Tracing with WMTrace

Attaching WMTrace to an application is very simple, you simply export the library in the LD_PRELOAD envionment variable, then run the code as normal:

mpirun -np <x> ./<application> <application arguments>

The library will only attach on MPI_Init, so additional codes will not be affected by it's presence, but to limit it to only the desired application then include it on the MPI run command.

mpirun -np <x> -x LD_PRELOAD=<path to lib folder>/WMTrace.so ./<application> <application arguments>

Runtime Configurations

WMTrace has a number of different operating modes. These are specified in a configuration file at runtime. The library reads the hidden file .WMToolsConfig from either the current working directory, or if not found then the users home directory (allowing for both global and local configurations).

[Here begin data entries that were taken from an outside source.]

(* ===== verification/Handles.v ===== *)
(** * Handles opened inside an operation

    The operations on the objects that tie the store together (root entry,
    registers, agents) open handles of other objects: the constructor with an
    address, a scoped lock, [fetch], changes in memory, then [commit], [insert] or
    [remove].  This file composes the operations of [ObjectOps.v] that way, in the
    monad of the backend alone, and gives the behaviour of the compositions. *)
From S2P Require Import Prelude Backend ObjectOps.

Section Handles.
Context {B St : Type} `{!Serializable B (ObjectHeader B), !Backend B St}.
(** The header bytes of a handle before anything is read; never looked at. *)
Context (dummy : B).

Section Typed.
Context {P : Type} `{!Serializable B P, !Message P}.
Implicit Types (o : ObjectOps B P).

(** The constructor [ObjectOps(os, address)]. *)
Definition object_at (address : string) : result (ObjectOps B P) :=
  setAddress address (new_object dummy).

(** Run an operation of a local handle. *)
Definition run_on {A} o (m : M (HState B P St) A) : M St (A * ObjectOps B P) := λ s,
  let '(r, (o', s')) := m (o, s) in
  (match r with Ok a => Ok (a, o') | Throw e => Throw e end, s').
Definition exec_on o (m : M (HState B P St) unit) : M St (ObjectOps B P) :=
  x ← run_on o m; mret (snd x).

(** [Scoped...Lock l(o); o.fetch();] *)
Definition lock_and_fetch (t : LockType) o : M St (ObjectOps B P) :=
  exec_on o (_ ← lock (mkLock t false); fetch).

(** [T o(address, os); Scoped...Lock l(o); o.fetch();] *)
Definition open_locked (t : LockType) (address : string) : M St (ObjectOps B P) :=
  o ← lift (object_at address); lock_and_fetch t o.

(** [initialize] of the derived classes that set up the payload with [f]. *)
Definition initialize_with (f : P → P) o : result (ObjectOps B P) :=
  o1 ← initialize o;
  let fl := m_flags o1 in
  Ok (with_flags (with_interpreted (m_headerInterpreted fl) true fl) (with_payload (f (m_payload o1)) o1)).

(** [setOwner(owner); setBackupOwner(backup);] *)
Definition set_owners (owner backup : string) o : result (ObjectOps B P) :=
  o1 ← setOwner owner o; setBackupOwner backup o1.

(** Access to the payload of a handle. *)
Definition read_payload {A} (f : P → A) o : result A :=
  _ ← checkPayloadReadable o; Ok (f (m_payload o)).
Definition write_payload (f : P → P) o : result (ObjectOps B P) :=
  _ ← checkPayloadWritable o; Ok (with_payload (f (m_payload o)) o).

(** ** Behaviour *)

(** A handle that holds a scoped lock and the fetched object. *)
Definition opened (t : LockType) (address : string) (h : ObjectHeader B) (p : P) : ObjectOps B P :=
  mkOps true address h p
    (mkFlags true true true 1 (match t with Shared => 0 | Exclusive => 1 end)
       false (match t with Shared => false | Exclusive => true end) false).

(** A handle on a new object, ready for [insert]. *)
Definition prepared (address owner backup : string) (p : P) : ObjectOps B P :=
  mkOps true address (mkHeader payloadTypeId 0 owner backup dummy) p
    (mkFlags true true false 0 0 false false false).

Lemma object_at_ok address :
  address ≠ "" →
  object_at address = Ok (mkOps true address (m_header (new_object dummy)) default_message fresh_flags).
Proof. intros. unfold object_at, setAddress. simpl. by rewrite decide_False. Qed.

Lemma open_locked_ok t address h p s :
  be_wf s → address ≠ "" → stored s address = Some (h, p) →
  open_locked t address s = (Ok (opened t address h p), s).
Proof.
  intros Hwf Ha Hst. unfold open_locked. rewrite object_at_ok by done. rewrite bind_lift.
  unfold lock_and_fetch, exec_on, run_on, lock, checkObjectAndAddressSet.
  unfold mbind at 1, M_bind at 1. unfold mbind, M_bind, lift, self, set_self, on_store, gets, modify. simpl.
  rewrite bool_decide_false by done. simpl.
  rewrite be_lock_ok by (done || by eapply stored_exists). simpl.
  destruct t; simpl; erewrite fetch_spec; done.
Qed.

Lemma open_locked_absent t address s :
  be_wf s → address ≠ "" → be_view s !! address = None →
  open_locked t address s = (Throw NoSuchObject, s).
Proof.
  intros Hwf Ha Hst. unfold open_locked. rewrite object_at_ok by done. rewrite bind_lift.
  unfold lock_and_fetch, exec_on, run_on, lock, checkObjectAndAddressSet.
  unfold mbind at 1, M_bind at 1. unfold mbind, M_bind, lift, self, set_self, on_store, gets, modify. simpl.
  rewrite bool_decide_false by done. simpl. by rewrite be_lock_absent.
Qed.

Lemma opened_writable address h p : writable (opened Exclusive address h p).
Proof. split; [done|]. intros _. split; [done|by left]. Qed.

Lemma opened_check_writable address h p : checkPayloadWritable (opened Exclusive address h p) = Ok tt.
Proof. done. Qed.
Lemma opened_check_readable t address h p : checkPayloadReadable (opened t address h p) = Ok tt.
Proof. by destruct t. Qed.

Lemma read_opened {A} (f : P → A) t address h p : read_payload f (opened t address h p) = Ok (f p).
Proof. by destruct t. Qed.
Lemma write_opened f address h p :
  write_payload f (opened Exclusive address h p) = Ok (opened Exclusive address h (f p)).
Proof. done. Qed.

(** Creation: the name, the header type and the payload are those asked for. *)
Lemma create_ok address owner backup f :
  address ≠ "" →
  (o ← object_at address; o1 ← initialize_with f o; set_owners owner backup o1) =
    Ok (prepared address owner backup (f default_message)).
Proof. intros Ha. rewrite object_at_ok by done. done. Qed.

Lemma insert_prepared address owner backup p s :
  be_wf s → be_view s !! address = None →
  ∃ o' s', exec_on (prepared address owner backup p) insert s = (Ok o', s') ∧ be_wf s' ∧
    m_name o' = address ∧ m_nameSet o' = true ∧ m_payload o' = p ∧
    m_flags o' = mkFlags true true true 0 0 false false false ∧
    stored s' address = Some (m_header o', p) ∧
    m_header o' = mkHeader payloadTypeId 0 owner backup (SerializeAsString p) ∧
    (∀ n, n ≠ address → be_view s' !! n = be_view s !! n).
Proof.
  intros Hwf Hn.
  destruct (insert_spec s (prepared address owner backup p) Hwf) as (s' & E & Hwf' & Hv & Hst);
    [by repeat split|done|].
  eexists _, s'. unfold exec_on, run_on. unfold mbind, M_bind. rewrite E. simpl.
  split; [done|]. do 5 (split; [done|]).
  split; [by rewrite Hst, decide_True|]. split; [done|].
  intros n Hne. rewrite Hv. by rewrite lookup_insert_ne.
Qed.

(** Commit of an opened object after changes of its header and payload. *)
Lemma commit_opened address h p s :
  be_wf s → is_Some (be_view s !! address) → h_type h = payloadTypeId →
  ∃ s', exec_on (opened Exclusive address h p) commit s =
      (Ok (push_payload (opened Exclusive address h p)), s') ∧ be_wf s' ∧
    stored s' address = Some (m_header (push_payload (opened Exclusive address h p)), p) ∧
    (∀ n, n ≠ address → be_view s' !! n = be_view s !! n).
Proof.
  intros Hwf Hex Ht.
  destruct (commit_spec s (opened Exclusive address h p) Hwf) as (s' & E & Hwf' & Hv & Hst); try done.
  { apply opened_writable. }
  exists s'. unfold exec_on, run_on, mbind, M_bind. rewrite E. simpl. split; [done|].
  split; [done|]. split; [by rewrite Hst, decide_True|].
  intros n Hne. rewrite Hv. by rewrite lookup_insert_ne.
Qed.

Lemma remove_opened address h p s :
  be_wf s → is_Some (be_view s !! address) →
  ∃ o' s', exec_on (opened Exclusive address h p) remove s = (Ok o', s') ∧ be_wf s' ∧
    m_nameSet o' = true ∧ m_name o' = address ∧
    be_view s' = delete address (be_view s).
Proof.
  intros Hwf Hex. unfold exec_on, run_on, remove.
  destruct (be_remove_ok s address Hwf Hex) as (s' & Hr & Hwf' & Hv).
  unfold mbind, M_bind, lift, self, set_self, on_store, gets, modify. simpl. rewrite Hr. simpl. eauto 10.
Qed.

(** [stored] only looks at the object of that name. *)
Lemma stored_frame s s' n :
  be_view s' !! n = be_view s !! n → stored (P:=P) s' n = stored s n.
Proof. unfold stored. by intros ->. Qed.
End Typed.
End Handles.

This file can contain the following options (each specified on a new line):

--WMTOOLSCOMPLEX

This enables call stack tracing, which can incur a significant performance hit in some circumstances.
--WMTOOLSPOSTPROCESS

This option enables automated post processing at the end of execution. This uses all the available processes of the job to post process all of the trace files, to provide instantanious memory consumption HWM data.
--WMTOOLSPOSTPROCESSGRAPH

This option enables automated post processing at the end of execution, in addition generate graph scripts for each trace (again done in parallel).
--WMTOOLSPOSTPROCESSFUNCTIONS

This option enables automated post processing at the end of execution, in addition generate function breakdown lists for each trace (again done in parallel).

Output

WMTrace outputs a trace file per process in a uniquely named folder per run.

WMTrace0001

File names have the extension .z to indicate they are zlib compressed files.

WMTrace0001/trace-0.z

Graph files have the extension .graph, and are bash scripts which generate gnuplot graphs of memory consumption, when executed.

WMTrace0001/trace-0.graph

Functions files have the extension .functions, and are text files with ordered memory consumption lists grouped by function site, and ordered my size.

WMTrace0001/trace-0.functions

WMAnalysis

WMAnalysis has several different modes of operation. As a serial application it can be used to replay a single trace file for memory consumption statistics.

To analyse a specific trace file:

mpirun -np 1 WMAnalysis WMTrace0001/trace-0.z

WMAnalysis can also be run in parallel to analyse a full jobs worth of files. Note the job size for postprocession does not have to be the same as that of the original job, it will distribute the workload over all available processes until finished.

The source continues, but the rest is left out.